Seeds of change grow in this San Francisco park
Seeds of change grow in this San Francisco park
Tyrone Mullins grew up with a park nearby—but it was no place for kids. Covering a five-block stretch in San Francisco’s Fillmore District, Buchanan Mall was envisioned in the 1970s as a green oasis for people living in public housing nearby. But by the time Mullins was a teenager in the late 1990s, the mall had deteriorated. “It was not a place that people wanted to be,” he says. “Our community was dealing with violence and a drug epidemic—and that played out as gunshots, robberies, and fights out on the mall.”
“I unfortunately was part of the group of guys that made Buchanan Mall unsafe for a lot of years, participating in behavior that wasn’t productive,” Mullins says. He served time in prison and returned to the Fillmore determined to make a change.
In 2010, Mullins launched Green Streets, a recycling and waste management company that serves public housing communities in the Fillmore and elsewhere in the Bay Area. He hires people who face barriers to employment—for example, a criminal record or lack of high school diploma—and like Mullins himself, many have a personal connection to the Buchanan Mall. “We grew up hearing stories from our elders of when it was a vibrant place,” Mullins says. “But most of us have also been affected by the violence that came later.”
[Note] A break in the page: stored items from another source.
(** How many keys [field[]] a reader that splits the query string at
    [&] finds. *)
Definition count_key (f : list_field) (query_string : string) : nat :=
  length (filter (λ part, starts_with (key f +:+ "[]=") part = true)
                 (split_on "&" query_string)).

(** Parameters that set [person_titles] only. *)
Definition only_titles (titles : list string) : EndpointParams :=
  {| person_titles := Some titles;
     person_locations := None;
     person_seniorities := None;
     organization_locations := None;
     q_organization_domains := None;
     contact_email_status := None;
     organization_ids := None;
     organization_num_employees_ranges := None;
     q_keywords := None;
     page := Some 1%Z;
     per_page := None |}.

End people_query.

(** * The input-schema models, side by side *)

Module input_models.

Inductive model :=
  | Traffic
  | Railway
  | Transit
  | Emissions
  | People
  | Charging.

Definition instance (m : model) : Type :=
  match m with
  | Traffic => ch_sbb.TrafficInfoParams
  | Railway => ch_sbb_railway.RailwayLineParams
  | Transit => ch_public_transit.Public_TransitParams
  | Emissions => glob_emissions.EndpointParams
  | People => glob_personal_data.EndpointParams
  | Charging => ch_evcharge.ChargingStationParams
  end.

Definition title (m : model) : string :=
  match m with
  | Traffic => "TrafficInfoParams"
  | Railway => "RailwayLineParams"
  | Transit => "Public_TransitParams"
  | Emissions => "EndpointParams"
  | People => "EndpointParams"
  | Charging => "ChargingStationParams"
  end.

Definition fields (m : model) : gmap string json → V (instance m) :=
  match m with
  | Traffic => ch_sbb.TrafficInfoParams_fields
  | Railway => ch_sbb_railway.RailwayLineParams_fields
  | Transit => ch_public_transit.Public_TransitParams_fields
  | Emissions => glob_emissions.EndpointParams_fields
  | People => glob_personal_data.EndpointParams_fields
  | Charging => ch_evcharge.ChargingStationParams_fields
  end.

(** [Model] applied to [**arguments]. *)
Definition new (m : model) (arguments : gmap string json) : Exc (instance m) :=
  construct (title m) (fields m) (JObj arguments).

(** The declared type of a field. *)
Inductive shape :=
  | a_str
  | an_optional_str
  | an_int
  | an_optional_int
  | a_bool
  | an_optional_list_of_str.

Definition query_options : list (string * shape) :=
  [("select", an_optional_str); ("where", an_optional_str);
   ("group_by", an_optional_str); ("order_by", an_optional_str);
   ("limit", an_int); ("offset", an_int)].

(** The fields each class declares, under the key each is read from. *)
Definition declared (m : model) : list (string * shape) :=
  match m with
  | Traffic =>
      query_options ++
      [("refine", an_optional_str); ("exclude", an_optional_str);
       ("lang", an_optional_str); ("timezone", a_str);
       ("include_links", a_bool); ("include_app_metas", a_bool)]
  | Railway => query_options
  | Transit => [("origin", a_str); ("to", a_str)]
  | Emissions => [("start_year", an_optional_str); ("end_year", an_optional_str)]
  | People =>
      ((λ f, (people_fields.key f, an_optional_list_of_str))
         <$> people_fields.all_list_fields) ++
      [("q_keywords", an_optional_str); ("page", an_optional_int);
       ("per_page", an_optional_int)]
  | Charging => [("limit", an_int); ("test", a_str)]
  end.
(** [Upsert] checks its arguments in this order: empty [keys] give a
    bad-request error for any [recs] (even an empty slice); otherwise an
    empty slice panics (in [getType]), a [recs] whose [getType] is not a
    struct type panics (in [orm.GetTable]), and a key without a field in
    the table panics; a struct value, neither a slice nor a pointer,
    whose keys all have fields gives a bad-request error. *)
Theorem Upsert_argument_checks {A} (tbl : option (gmap string string))
    (render : A -> string -> string) (recs : recs_arg A) (k : string) (keys columns : list string)
    (ins : option drv_err) :
  Upsert tbl render recs [] columns ins = Some (up_return (EBadRequest "keys cannot be empty")) ∧
  Upsert tbl render (RSlice []) (k :: keys) columns ins = None ∧
  Upsert None render recs (k :: keys) columns ins = None ∧
  (∀ fields k', tbl = Some fields → k' ∈ k :: keys → fields !! k' = None →
     recs ≠ RSlice [] → Upsert tbl render recs (k :: keys) columns ins = None) ∧
  (goNames_of tbl (k :: keys) ≠ None →
     Upsert tbl render (@ROther A) (k :: keys) columns ins =
       Some (up_return (EBadRequest "recs must be slice or pointer to struct"))).
Proof.
  split; [reflexivity|]. split; [reflexivity|].
  split; [destruct recs as [[|x xs]|x|]; reflexivity|]. split.
  - intros fields k' -> Hk Hn Hr.
    assert (Hg : goNames_of (Some fields) (k :: keys) = None) by (eapply goNames_of_missing; eauto).
    unfold Upsert. destruct recs as [[|x xs]|x|]; try contradiction; rewrite Hg; reflexivity.
  - intros Hg. unfold Upsert. destruct (goNames_of tbl (k :: keys)); [reflexivity|contradiction].
Qed.

(** [Upsert] never returns its "models cannot be empty" error: whenever
    it reaches [q.Insert()], the rows handed over are non-empty, all taken
    from the slice (or the one pointed-to record), and the insert's
    driver error is what it returns. *)
Theorem Upsert_inserts_nonempty_subset {A} (tbl : option (gmap string string))
    (render : A -> string -> string) (recs : recs_arg A) (keys columns : list string)
    (ins : option drv_err) (out : upsert_out A) :
  Upsert tbl render recs keys columns ins = Some out →
  up_err out ≠ Some (EBadRequest "models cannot be empty") ∧
  ∀ rows, up_inserted out = Some rows →
    rows ≠ [] ∧ up_err out = EDriver <$> ins ∧
    match recs with
    | RSlice xs => ∀ x, x ∈ rows → x ∈ xs
    | RPtr x => rows = [x]
    | ROther => False
    end.
Proof.
  intros H. unfold Upsert in H.
  destruct keys as [|k keys]; [injection H as <-; split; [discriminate|intros rows Hr; discriminate]|].
  destruct recs as [[|y ys]|x|]; [discriminate| | |].
  - destruct (goNames_of tbl (k :: keys)) as [gn|]; [|discriminate].
    destruct (GetUniqueModels_spec (upsert_key gn render) (y :: ys)) as (_ & Hlast & Hall).
    destruct (GetUniqueModels (y :: ys) (upsert_key gn render)) as [|u us] eqn:Hu.
    + exfalso. destruct (Hall y) as (x & Hx & _); [left|]. set_solver.
    + injection H as <-. simpl. split; [destruct ins; discriminate|].
      intros rows Hr. injection Hr as <-. split; [discriminate|]. split; [reflexivity|].
      intros x Hx. apply Hlast in Hx.
      apply last_Some_elem_of in Hx. apply list_elem_of_filter in Hx. apply Hx.
  - destruct (goNames_of tbl (k :: keys)); [|discriminate].
    injection H as <-. simpl. split; [destruct ins; discriminate|].
    intros rows Hr. injection Hr as <-. split; [discriminate|]. split; reflexivity.
  - destruct (goNames_of tbl (k :: keys)); [|discriminate].
    injection H as <-. split; [discriminate|]. intros rows Hr; discriminate.
Qed.
(** * html_to_pdf_converter.py: a shallow embedding and its properties

    The program converts HTML files or strings to PDF through one of two
    backends chosen when the module is imported, converts whole directories
    in a batch loop, and has a small command line front end.

    Python [str] values are modelled as [string] (sequences of 8-bit
    characters); case folding and white space are the ASCII ones.  Effects
    (the filesystem, the log, standard output) are threaded through a state
    and exception monad in which the state survives a raised exception, as
    it does in Python. *)

From Stdlib Require Import Ascii String List Bool Arith Lia.
From stdpp Require Import base option list gmap strings pretty.
Import ListNotations.
Local Open Scope list_scope.
Local Open Scope string_scope.

(** ** Python string operations used by the program *)

Module PyStr.

Definition is_char (a b : ascii) : bool := Ascii.eqb a b.

Definition nl : ascii := "010"%char.
Definition dot : ascii := "."%char.
Definition sep : ascii := "/"%char.

Definition truthy (s : string) : bool :=
  match s with "" => false | _ => true end.

Fixpoint startswith (s prefix : string) {struct prefix} : bool :=
  match prefix with
  | "" => true
  | String p prefix' =>
      match s with
      | "" => false
      | String c s' => is_char c p && startswith s' prefix'
      end
  end.

(** [s.endswith(suffix)]: some tail of [s] is [suffix]. *)
Fixpoint endswith (s suffix : string) : bool :=
  String.eqb s suffix ||
  match s with
  | "" => false
  | String _ s' => endswith s' suffix
  end.

Definition lower_char (c : ascii) : ascii :=
  let n := nat_of_ascii c in
  if (65 <=? n)%nat && (n <=? 90)%nat then ascii_of_nat (n + 32) else c.

Fixpoint lower (s : string) : string :=
  match s with
  | "" => ""
  | String c s' => String (lower_char c) (lower s')
  end.

(** White space in the sense of [str.isspace] on ASCII text. *)
Definition isspace (c : ascii) : bool :=
  let n := nat_of_ascii c in
  ((9 <=? n)%nat && (n <=? 13)%nat) || ((28 <=? n)%nat && (n <=? 32)%nat).

Fixpoint lstrip (s : string) : string :=
  match s with
  | "" => ""
  | String c s' => if isspace c then lstrip s' else s
  end.

Fixpoint rstrip (s : string) : string :=
  match s with
  | "" => ""
  | String c s' =>
      match rstrip s' with
      | "" => if isspace c then "" else String c ""
      | r => String c r
      end
  end.

Definition strip (s : string) : string := rstrip (lstrip s).

Definition cons_head (c : ascii) (l : list string) : list string :=
  match l with
  | [] => [String c ""]
  | x :: xs => String c x :: xs
  end.

(** [s.split(sep)] for a one-character separator. *)
Fixpoint split_char (d : ascii) (s : string) : list string :=
  match s with
  | "" => [""]
  | String c s' =>
      if is_char c d then "" :: split_char d s'
      else cons_head c (split_char d s')
  end.

(** [s.split('\n\n')]: left to right, matches do not overlap. *)
Fixpoint split_blank (s : string) : list string :=
  match s with
  | "" => [""]
  | String c s' =>
      match s' with
      | "" => [String c ""]
      | String c2 s'' =>
          if is_char c nl && is_char c2 nl then "" :: split_blank s''
          else cons_head c (split_blank s')
      end
  end.

(** [(s[:i], s[i:])] with [i = s.rfind(d) + 1]. *)
Fixpoint rpartition (d : ascii) (s : string) : string * string :=
  match s with
  | "" => ("", "")
  | String c s' =>
      let '(h, t) := rpartition d s' in
      if truthy h then (String c h, t)
      else if is_char c d then (String c "", t)
      else ("", String c t)
  end.

Fixpoint rstrip_char (d : ascii) (s : string) : string :=
  match s with
  | "" => ""
  | String c s' =>
      match rstrip_char d s' with
      | "" => if is_char c d then "" else String c ""
      | r => String c r
      end
  end.

Fixpoint all_char (d : ascii) (s : string) : bool :=
  match s with
  | "" => true
  | String c s' => is_char c d && all_char d s'
  end.

(** [s[:-1]] *)
Fixpoint drop_last (s : string) : string :=
  match s with
  | "" => ""
  | String c "" => ""
  | String c s' => String c (drop_last s')
  end.

Fixpoint contains (s sub : string) : bool :=
  startswith s sub ||
  match s with
  | "" => false
  | String _ s' => contains s' sub
  end.

(** [str(n)] *)
Definition of_nat (n : nat) : string := pretty n.

End PyStr.

(** ** [os.path] (posixpath) and [pathlib] *)

Module os_path.
Import PyStr.

(** [os.path.join(a, b)] *)
Definition join (a b : string) : string :=
  if startswith b "/" then b
  else if negb (truthy a) || endswith a "/" then a ++ b
  else a ++ "/" ++ b.

(** [os.path.split(p)] *)
Definition split (p : string) : string * string :=
  let '(head, tail) := rpartition sep p in
  if truthy head && negb (all_char sep head)
  then (rstrip_char sep head, tail)
  else (head, tail).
Those personal connections make Green Streets staff natural partners in an ambitious effort to renovate the park. With help from groups like The Trust for Public Land, in 2015 a task force of people from the neighborhood began hosting meetings about the future of the Buchanan Mall. “From elders who remember this place back in the 1940s, to moms and dads and people in my age group, to the youth—we knew it was going to be really important to get people from across generations together at one table,” Mullins says. “It sounds hella cliché, but it takes a village to raise a child. In this case, that child is the Buchanan Mall.” The task force began by welcoming residents of the public housing developments that overlook the park to share their memories of the past—and visions of the future.
Bounce Back is the latest film about the Buchanan Mall from San Francisco-based studio Citizen Film, a project partner documenting the community’s work to reinvent the park. Want more? Check out the Buchanan Mall channel on Vimeo.
That process wasn’t always easy. Mullins says that many of his neighbors in the Fillmore—especially long-term residents who’ve witnessed others try, and fail, to improve the neighborhood’s public spaces—had reason to be skeptical of the mission that the task force set out to achieve. “We did have a lot of difficult conversations, but sometimes you have to go there and have those conversations if you want to make a difference. So we just persisted—we kept coming back together, saying ‘Yes we’ve been through a lot, but this is different. This is coming from us, and this is for the benefit of all of us,’” says Mullins.
“We just asked a few very basic questions at those early meetings,” says Tamara Walker with Citizen Film, a lead project partner that is documenting the work to reinvent the Buchanan Mall. “What do you remember about this space? What does it mean to you? What changes do you want to see? These conversations were an opportunity to reach into the past and allow the joys and the traumas that the community has faced to see the light of day.”
Over the next two years, the task force brought together local students, artists, and designers from the San Francisco Exploratorium to bring the neighborhood’s ideas to life. New planter boxes and benches add life and color to stretches of blacktop, and improved lighting makes the mall feel safer at night. Archways at the park’s entrance feature photos of local residents and mark moments and movements in African American history. Passersby can press a button to hear the voices of community elders—recordings gathered by teens on the design task force—as they tell stories from an era when the Fillmore was known as the “Harlem of the West,” an epicenter of black culture and art.
On the Buchanan Mall today, you might find a group of people gardening or having a barbecue, dancing to the oldies or sitting on benches chatting with neighbors. “It’s inspiring,” Mullins says. “It shows we have the power to do something real, and we can mobilize everyone—from the youth through the elders. For people to see us pulling this off, it builds confidence and trust and people will start to think, ‘If I show up, I’m pretty sure I’ll be part of something proactive.’
In this area here we have so many other barriers—employment, housing, health issues, violence. With Buchanan Mall, I feel like we cracked open that door to solving these other problems.”